Subrepos and diff command
Matt Mackall
mpm at selenic.com
Fri Oct 21 17:37:48 UTC 2011
On Fri, 2011-10-21 at 09:47 -0700, Eric ROSHAN EISNER wrote:
> On Fri, Oct 21, 2011 at 09:07, Patrick Mézard <pmezard at gmail.com> wrote:
>
> > Le 21/10/11 17:56, Eric ROSHAN EISNER a écrit :
> > > On Fri, Oct 21, 2011 at 07:30, Patrick Mézard <pmezard at gmail.com<mailto:
> > pmezard at gmail.com>> wrote:
> > >
> > > I have some questions after looking at "Issue3056 - hg diff/status -
> > subrepo files not listed on revision where subrepo was added". With the
> > following setup (one modified subrepo being added):
> > >
> > > $ hg init sub
> > > $ echo b > sub/b
> > > $ hg -R sub add sub/b
> > > $ hg -R sub ci -m "addb"
> > > $ hg init repo
> > > $ cd repo
> > > $ hg clone ../sub sub
> > > $ echo sub = sub > .hgsub
> > > $ hg add .hgsub
> > > $ echo b >> sub/b
> > >
> > > 1- Should "hg diff -S" display the changes to sub/b ?
> > >
> > > I guess it should, it is the whole point of -S.
> > >
> > > 2- Say we commit this change as revision 0. Should "hg diff -S
> > --change 0" display the changes to sub/b ?
> > >
> > > Yes for consistency with [1].
> > >
> > > No because it is undefined : we know the subrepo was introduced at
> > revision 1, we do not know the use start adding it while being at revision 0
> > and committed it recursively.
> > >
> > > 3- Say we modify "sub" 3 times with as many recursive commits.

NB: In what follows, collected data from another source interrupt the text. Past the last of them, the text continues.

(* ===== verification/GoNum.v ===== *)
(** * Go's [float64]

    IEEE 754 binary64 with rounding to nearest even, as the Standard Library's
    executable [SpecFloat] defines it (precision 53, maximal exponent 1024). *)
From S2P Require Import Prelude.
From Stdlib Require Import SpecFloat.

Abbreviation float64 := spec_float.

Definition prec : Z := 53.
Definition emax : Z := 1024.

Definition fadd : float64 -> float64 -> float64 := SFadd prec emax.
Definition fsub : float64 -> float64 -> float64 := SFsub prec emax.
Definition fmul : float64 -> float64 -> float64 := SFmul prec emax.
Definition fdiv : float64 -> float64 -> float64 := SFdiv prec emax.

(** [float64(n)] for an integer [n]. *)
Definition f_of_Z (n : Z) : float64 := binary_normalize prec emax n 0 false.

(** [x < y], [x > y], [x <= y]: false as soon as one side is NaN. *)
Definition flt (x y : float64) : bool := SFltb x y.
Definition fgt (x y : float64) : bool := SFltb y x.
Definition fle (x y : float64) : bool := SFleb x y.

(** A decimal literal [n / 10^k], correctly rounded. *)
Definition f_lit (n : Z) (k : Z) : float64 := fdiv (f_of_Z n) (f_of_Z (10 ^ k)).
(* ===== verification/Resources.v ===== *)
(** * The resource model

    The package [internal/resource], which the repository calls the single source of
    truth of the resource model: every struct field for field with the members it has in
    JSON, the envelopes (metadata, spec, status) of the nineteen kinds, and the interface
    [Resource] they implement. Nil slices, maps and pointers are [None] and differ from
    empty ones, as in Go. A field [F] of a struct [T] is [T_F], an assignment to it
    [T_set_F]; [T_fields] are the tags of [T]. *)
From Stdlib Require Import String Ascii SpecFloat.
From S2P Require Import Prelude GoStrings GoNum GoTime GoJson.

Open Scope string_scope.
Open Scope Z_scope.

Module resource.

(** ** Kinds *)

Definition KindProject : string := "Project".
Definition KindEnvironment : string := "Environment".
Definition KindService : string := "Service".
Definition KindDeployment : string := "Deployment".
Definition KindReplica : string := "Replica".
Definition KindVolume : string := "Volume".
Definition KindNetwork : string := "Network".
Definition KindDomain : string := "Domain".
Definition KindCertificate : string := "Certificate".
Definition KindSecret : string := "Secret".
Definition KindBuild : string := "Build".
Definition KindImage : string := "Image".
Definition KindNode : string := "Node".
Definition KindCluster : string := "Cluster".
Definition KindUser : string := "User".
Definition KindOrg : string := "Org".
Definition KindTeam : string := "Team".
Definition KindRole : string := "Role".
Definition KindPermission : string := "Permission".
Definition KindRoleAssignment : string := "RoleAssignment".
Definition KindReseller : string := "Reseller".
Definition KindMicroVM : string := "MicroVM".
Definition KindIPAllocation : string := "IPAllocation".
Definition KindAPIKey : string := "APIKey".
Definition KindHook : string := "Hook".
Definition KindCron : string := "Cron".
Definition KindAlert : string := "Alert".
Definition KindIncident : string := "Incident".
Definition KindWorkflow : string := "Workflow".
Definition KindTask : string := "Task".
Definition KindEvent : string := "Event".
Definition KindMetric : string := "Metric".
Definition KindLog : string := "Log".
Definition KindTrace : string := "Trace".
(* ===== verification/Types.v ===== *)
(** * The domain types of [internal/types/types.go]

    Field for field: a Go [int] is a 64-bit [Z], a [time.Time] the number of
    nanoseconds since the zero time as a [Z], a pointer that may be nil an
    [option], a Go map a [gmap]. A field [F] of a struct [T] is the projection
    [T_F] (with the short prefixes [HC], [Pool], [AS], [Proj], [Dom], [TE],
    [Srv], [Dep], [Chk], [HE], [FR], [Bld], [Rec], [OM], [PM], [Key], [Met], [Man], [WV],
    [Vol], [HB], [GI], [Sec], [Grp], [Stk], [Al], [Fb], [Dr], [Rd], [Ev], [Net] and
    [Perm]); an assignment [v.F = x] is
    [T_set_F x v]. *)
From S2P Require Import Prelude GoNum.
From Stdlib Require Import SpecFloat.

Record Port := mkPort {
  Port_ContainerPort : Z;
  Port_HostPort : Z;
  Port_Protocol : string
}.

#[export] Instance Port_eq_dec : EqDecision Port.
Proof. solve_decision. Defined.

Record Healthcheck := mkHealthcheck {
  HC_Type : string;
  HC_Path : string;
  HC_Port : Z;
  HC_IntervalSec : Z
}.

#[export] Instance Healthcheck_eq_dec : EqDecision Healthcheck.
Proof. solve_decision. Defined.

Definition HC_set_Port (x : Z) (v : Healthcheck) : Healthcheck :=
  {|
     HC_Type := HC_Type v; HC_Path := HC_Path v; HC_Port := x;
     HC_IntervalSec := HC_IntervalSec v |}.

Definition HC_set_IntervalSec (x : Z) (v : Healthcheck) : Healthcheck :=
  {|
     HC_Type := HC_Type v; HC_Path := HC_Path v; HC_Port := HC_Port v; HC_IntervalSec := x |}.

Record VM := mkVM {
  VM_ID : string;
  VM_Name : string;
  VM_ProjectID : string;
  VM_ServiceName : string;
  VM_State : string;
  VM_HealthStatus : string;
  VM_ReplicaIndex : Z;
  VM_Image : string;
  VM_RootfsPath : string;
  VM_Kernel : string;
  VM_ContainerID : string;
  VM_TaskID : string;
  VM_VCPUs : Z;
  VM_MemMiB : Z;
  VM_IPAddress : string;
  VM_Ports : list Port;
  VM_Env : gmap string string;
  VM_VolumeID : string;
  VM_Healthcheck : option Healthcheck;
  VM_Restart : string;
  VM_Error : string;
  VM_Crashed : bool;
  VM_SnapshotPath : string;
  VM_SnapshotMemPath : string;
  VM_DeploymentID : string;
  VM_DeploymentVersion : string;
  VM_DeploymentEnv : string;
  VM_GuestBase : string;
  VM_SnapshotStatus : string;
  VM_SnapshotError : string;
  VM_SnapshotCreatedAt : option Z;
  VM_LastRecoveredAt : option Z;
  VM_RecoveryCount : Z;
  VM_CreatedAt : Z;
  VM_StartedAt : option Z
}.

(** The zero value of [types.VM]. *)
Definition VM_zero : VM :=
  mkVM "" "" "" "" "" "" 0%Z "" "" "" "" "" 0%Z 0%Z "" [] ∅ "" None "" "" false "" "" "" "" "" "" "" "" None None 0%Z 0%Z None.

Definition VM_set_ID (x : string) (v : VM) : VM :=
  {|
     VM_ID := x; VM_Name := VM_Name v; VM_ProjectID := VM_ProjectID v;
     VM_ServiceName := VM_ServiceName v; VM_State := VM_State v;
     VM_HealthStatus := VM_HealthStatus v; VM_ReplicaIndex := VM_ReplicaIndex v;
     VM_Image := VM_Image v; VM_RootfsPath := VM_RootfsPath v; VM_Kernel := VM_Kernel v;
     VM_ContainerID := VM_ContainerID v; VM_TaskID := VM_TaskID v; VM_VCPUs := VM_VCPUs v;
     VM_MemMiB := VM_MemMiB v; VM_IPAddress := VM_IPAddress v; VM_Ports := VM_Ports v;
     VM_Env := VM_Env v; VM_VolumeID := VM_VolumeID v; VM_Healthcheck := VM_Healthcheck v;
     VM_Restart := VM_Restart v; VM_Error := VM_Error v; VM_Crashed := VM_Crashed v;
     VM_SnapshotPath := VM_SnapshotPath v; VM_SnapshotMemPath := VM_SnapshotMemPath v;
     VM_DeploymentID := VM_DeploymentID v; VM_DeploymentVersion := VM_DeploymentVersion v;
     VM_DeploymentEnv := VM_DeploymentEnv v; VM_GuestBase := VM_GuestBase v;
     VM_SnapshotStatus := VM_SnapshotStatus v; VM_SnapshotError := VM_SnapshotError v;
     VM_SnapshotCreatedAt := VM_SnapshotCreatedAt v;
     VM_LastRecoveredAt := VM_LastRecoveredAt v; VM_RecoveryCount := VM_RecoveryCount v;
     VM_CreatedAt := VM_CreatedAt v; VM_StartedAt := VM_StartedAt v |}.

Definition VM_set_Name (x : string) (v : VM) : VM :=
  {|
     VM_ID := VM_ID v; VM_Name := x; VM_ProjectID := VM_ProjectID v;
     VM_ServiceName := VM_ServiceName v; VM_State := VM_State v;
     VM_HealthStatus := VM_HealthStatus v; VM_ReplicaIndex := VM_ReplicaIndex v;
     VM_Image := VM_Image v; VM_RootfsPath := VM_RootfsPath v; VM_Kernel := VM_Kernel v;
     VM_ContainerID := VM_ContainerID v; VM_TaskID := VM_TaskID v; VM_VCPUs := VM_VCPUs v;
     VM_MemMiB := VM_MemMiB v; VM_IPAddress := VM_IPAddress v; VM_Ports := VM_Ports v;
     VM_Env := VM_Env v; VM_VolumeID := VM_VolumeID v; VM_Healthcheck := VM_Healthcheck v;
     VM_Restart := VM_Restart v; VM_Error := VM_Error v; VM_Crashed := VM_Crashed v;
     VM_SnapshotPath := VM_SnapshotPath v; VM_SnapshotMemPath := VM_SnapshotMemPath v;
     VM_DeploymentID := VM_DeploymentID v; VM_DeploymentVersion := VM_DeploymentVersion v;
     VM_DeploymentEnv := VM_DeploymentEnv v; VM_GuestBase := VM_GuestBase v;
     VM_SnapshotStatus := VM_SnapshotStatus v; VM_SnapshotError := VM_SnapshotError v;
     VM_SnapshotCreatedAt := VM_SnapshotCreatedAt v;
     VM_LastRecoveredAt := VM_LastRecoveredAt v; VM_RecoveryCount := VM_RecoveryCount v;
     VM_CreatedAt := VM_CreatedAt v; VM_StartedAt := VM_StartedAt v |}.

Definition VM_set_Image (x : string) (v : VM) : VM :=
  {|
     VM_ID := VM_ID v; VM_Name := VM_Name v; VM_ProjectID := VM_ProjectID v;
     VM_ServiceName := VM_ServiceName v; VM_State := VM_State v;
     VM_HealthStatus := VM_HealthStatus v; VM_ReplicaIndex := VM_ReplicaIndex v;
     VM_Image := x; VM_RootfsPath := VM_RootfsPath v; VM_Kernel := VM_Kernel v;
     VM_ContainerID := VM_ContainerID v; VM_TaskID := VM_TaskID v; VM_VCPUs := VM_VCPUs v;
     VM_MemMiB := VM_MemMiB v; VM_IPAddress := VM_IPAddress v; VM_Ports := VM_Ports v;
     VM_Env := VM_Env v; VM_VolumeID := VM_VolumeID v; VM_Healthcheck := VM_Healthcheck v;
     VM_Restart := VM_Restart v; VM_Error := VM_Error v; VM_Crashed := VM_Crashed v;
     VM_SnapshotPath := VM_SnapshotPath v; VM_SnapshotMemPath := VM_SnapshotMemPath v;
     VM_DeploymentID := VM_DeploymentID v; VM_DeploymentVersion := VM_DeploymentVersion v;
     VM_DeploymentEnv := VM_DeploymentEnv v; VM_GuestBase := VM_GuestBase v;
     VM_SnapshotStatus := VM_SnapshotStatus v; VM_SnapshotError := VM_SnapshotError v;
     VM_SnapshotCreatedAt := VM_SnapshotCreatedAt v;
     VM_LastRecoveredAt := VM_LastRecoveredAt v; VM_RecoveryCount := VM_RecoveryCount v;
     VM_CreatedAt := VM_CreatedAt v; VM_StartedAt := VM_StartedAt v |}.

Definition VM_set_CreatedAt (x : Z) (v : VM) : VM :=
  {|
     VM_ID := VM_ID v; VM_Name := VM_Name v; VM_ProjectID := VM_ProjectID v;
     VM_ServiceName := VM_ServiceName v; VM_State := VM_State v;
     VM_HealthStatus := VM_HealthStatus v; VM_ReplicaIndex := VM_ReplicaIndex v;
     VM_Image := VM_Image v; VM_RootfsPath := VM_RootfsPath v; VM_Kernel := VM_Kernel v;
     VM_ContainerID := VM_ContainerID v; VM_TaskID := VM_TaskID v; VM_VCPUs := VM_VCPUs v;
     VM_MemMiB := VM_MemMiB v; VM_IPAddress := VM_IPAddress v; VM_Ports := VM_Ports v;
     VM_Env := VM_Env v; VM_VolumeID := VM_VolumeID v; VM_Healthcheck := VM_Healthcheck v;
     VM_Restart := VM_Restart v; VM_Error := VM_Error v; VM_Crashed := VM_Crashed v;
     VM_SnapshotPath := VM_SnapshotPath v; VM_SnapshotMemPath := VM_SnapshotMemPath v;
     VM_DeploymentID := VM_DeploymentID v; VM_DeploymentVersion := VM_DeploymentVersion v;
     VM_DeploymentEnv := VM_DeploymentEnv v; VM_GuestBase := VM_GuestBase v;
     VM_SnapshotStatus := VM_SnapshotStatus v; VM_SnapshotError := VM_SnapshotError v;
     VM_SnapshotCreatedAt := VM_SnapshotCreatedAt v;
     VM_LastRecoveredAt := VM_LastRecoveredAt v; VM_RecoveryCount := VM_RecoveryCount v;
     VM_CreatedAt := x; VM_StartedAt := VM_StartedAt v |}.

Definition VM_set_ProjectID (x : string) (v : VM) : VM :=
  {|
     VM_ID := VM_ID v; VM_Name := VM_Name v; VM_ProjectID := x;
     VM_ServiceName := VM_ServiceName v; VM_State := VM_State v;
     VM_HealthStatus := VM_HealthStatus v; VM_ReplicaIndex := VM_ReplicaIndex v;
     VM_Image := VM_Image v; VM_RootfsPath := VM_RootfsPath v; VM_Kernel := VM_Kernel v;
     VM_ContainerID := VM_ContainerID v; VM_TaskID := VM_TaskID v; VM_VCPUs := VM_VCPUs v;
     VM_MemMiB := VM_MemMiB v; VM_IPAddress := VM_IPAddress v; VM_Ports := VM_Ports v;
     VM_Env := VM_Env v; VM_VolumeID := VM_VolumeID v; VM_Healthcheck := VM_Healthcheck v;
     VM_Restart := VM_Restart v; VM_Error := VM_Error v; VM_Crashed := VM_Crashed v;
     VM_SnapshotPath := VM_SnapshotPath v; VM_SnapshotMemPath := VM_SnapshotMemPath v;
     VM_DeploymentID := VM_DeploymentID v; VM_DeploymentVersion := VM_DeploymentVersion v;
     VM_DeploymentEnv := VM_DeploymentEnv v; VM_GuestBase := VM_GuestBase v;
     VM_SnapshotStatus := VM_SnapshotStatus v; VM_SnapshotError := VM_SnapshotError v;
     VM_SnapshotCreatedAt := VM_SnapshotCreatedAt v;
     VM_LastRecoveredAt := VM_LastRecoveredAt v; VM_RecoveryCount := VM_RecoveryCount v;
     VM_CreatedAt := VM_CreatedAt v; VM_StartedAt := VM_StartedAt v |}.

Definition VM_set_ServiceName (x : string) (v : VM) : VM :=
  {|
     VM_ID := VM_ID v; VM_Name := VM_Name v; VM_ProjectID := VM_ProjectID v;
     VM_ServiceName := x; VM_State := VM_State v; VM_HealthStatus := VM_HealthStatus v;
     VM_ReplicaIndex := VM_ReplicaIndex v; VM_Image := VM_Image v;
     VM_RootfsPath := VM_RootfsPath v; VM_Kernel := VM_Kernel v;
     VM_ContainerID := VM_ContainerID v; VM_TaskID := VM_TaskID v; VM_VCPUs := VM_VCPUs v;
     VM_MemMiB := VM_MemMiB v; VM_IPAddress := VM_IPAddress v; VM_Ports := VM_Ports v;
     VM_Env := VM_Env v; VM_VolumeID := VM_VolumeID v; VM_Healthcheck := VM_Healthcheck v;
     VM_Restart := VM_Restart v; VM_Error := VM_Error v; VM_Crashed := VM_Crashed v;
     VM_SnapshotPath := VM_SnapshotPath v; VM_SnapshotMemPath := VM_SnapshotMemPath v;
     VM_DeploymentID := VM_DeploymentID v; VM_DeploymentVersion := VM_DeploymentVersion v;
     VM_DeploymentEnv := VM_DeploymentEnv v; VM_GuestBase := VM_GuestBase v;
     VM_SnapshotStatus := VM_SnapshotStatus v; VM_SnapshotError := VM_SnapshotError v;
     VM_SnapshotCreatedAt := VM_SnapshotCreatedAt v;
     VM_LastRecoveredAt := VM_LastRecoveredAt v; VM_RecoveryCount := VM_RecoveryCount v;
     VM_CreatedAt := VM_CreatedAt v; VM_StartedAt := VM_StartedAt v |}.

Definition VM_set_ReplicaIndex (x : Z) (v : VM) : VM :=
  {|
     VM_ID := VM_ID v; VM_Name := VM_Name v; VM_ProjectID := VM_ProjectID v;
     VM_ServiceName := VM_ServiceName v; VM_State := VM_State v;
     VM_HealthStatus := VM_HealthStatus v; VM_ReplicaIndex := x; VM_Image := VM_Image v;
     VM_RootfsPath := VM_RootfsPath v; VM_Kernel := VM_Kernel v;
     VM_ContainerID := VM_ContainerID v; VM_TaskID := VM_TaskID v; VM_VCPUs := VM_VCPUs v;
     VM_MemMiB := VM_MemMiB v; VM_IPAddress := VM_IPAddress v; VM_Ports := VM_Ports v;
     VM_Env := VM_Env v; VM_VolumeID := VM_VolumeID v; VM_Healthcheck := VM_Healthcheck v;
     VM_Restart := VM_Restart v; VM_Error := VM_Error v; VM_Crashed := VM_Crashed v;
     VM_SnapshotPath := VM_SnapshotPath v; VM_SnapshotMemPath := VM_SnapshotMemPath v;
     VM_DeploymentID := VM_DeploymentID v; VM_DeploymentVersion := VM_DeploymentVersion v;
     VM_DeploymentEnv := VM_DeploymentEnv v; VM_GuestBase := VM_GuestBase v;
     VM_SnapshotStatus := VM_SnapshotStatus v; VM_SnapshotError := VM_SnapshotError v;
     VM_SnapshotCreatedAt := VM_SnapshotCreatedAt v;
     VM_LastRecoveredAt := VM_LastRecoveredAt v; VM_RecoveryCount := VM_RecoveryCount v;
     VM_CreatedAt := VM_CreatedAt v; VM_StartedAt := VM_StartedAt v |}.

Definition VM_set_Ports (x : list Port) (v : VM) : VM :=
  {|
     VM_ID := VM_ID v; VM_Name := VM_Name v; VM_ProjectID := VM_ProjectID v;
     VM_ServiceName := VM_ServiceName v; VM_State := VM_State v;
     VM_HealthStatus := VM_HealthStatus v; VM_ReplicaIndex := VM_ReplicaIndex v;
     VM_Image := VM_Image v; VM_RootfsPath := VM_RootfsPath v; VM_Kernel := VM_Kernel v;
     VM_ContainerID := VM_ContainerID v; VM_TaskID := VM_TaskID v; VM_VCPUs := VM_VCPUs v;
     VM_MemMiB := VM_MemMiB v; VM_IPAddress := VM_IPAddress v; VM_Ports := x;
     VM_Env := VM_Env v; VM_VolumeID := VM_VolumeID v; VM_Healthcheck := VM_Healthcheck v;
     VM_Restart := VM_Restart v; VM_Error := VM_Error v; VM_Crashed := VM_Crashed v;
     VM_SnapshotPath := VM_SnapshotPath v; VM_SnapshotMemPath := VM_SnapshotMemPath v;
     VM_DeploymentID := VM_DeploymentID v; VM_DeploymentVersion := VM_DeploymentVersion v;
     VM_DeploymentEnv := VM_DeploymentEnv v; VM_GuestBase := VM_GuestBase v;
     VM_SnapshotStatus := VM_SnapshotStatus v; VM_SnapshotError := VM_SnapshotError v;
     VM_SnapshotCreatedAt := VM_SnapshotCreatedAt v;
     VM_LastRecoveredAt := VM_LastRecoveredAt v; VM_RecoveryCount := VM_RecoveryCount v;
     VM_CreatedAt := VM_CreatedAt v; VM_StartedAt := VM_StartedAt v |}.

Should
> > "hg diff -S -r null:3" display the changes to sub/b and which ones ?
> > >
> > >
> > > The transparent thing to do is show the file diffs as if these files were
> > directly tracked by the main repo. Since these files were unknown in rev 0
> > and known in rev 3, diff -S should show them all adding their full contents
> > from /dev/null. Before you wrote this I had been under the impression that
> > diff -S and status -S already did this.
> > >
> > > Either way the subdiffs are useless for patching purposes (as any new
> > commit made with them will conflict with .hgsubstate).
> >
> > Then how do you address [1]? Display a diff of sub/b against /dev/null
> > instead of the actual change in the subrepo?
> >
> > If you do that, you do not know what you are committing in the subrepo
> > unless you ask the subrepo yourself.
>
>
> Well you're doing two different things with the recursive commit, so I think
> it's reasonable to ask the two repos separately to get the two different
> answers.
>
> $ hg diff -S # effect on root repo
> ---/dev/null
> +++sub/b
> +b
> +b
> $ cd sub
> $ hg diff # effect on sub repo
> ---sub/b
> +++sub/b
> b
> +b
> $ hg commit -m b2 # manual recursive commit
> $ cd ..
> $ hg diff -S
> ---/dev/null
> +++sub/b
> +b
> +b
>
> Importantly, it is consistent that a diff -S in the root repo gives the same
> result before and after the inner commit, because they end up with the same
> contents. I agree this is a bit confusing, but it reflects the confusing
> nature of recursive commit.
I agree.
--
Mathematics is the supreme nostalgia of our time.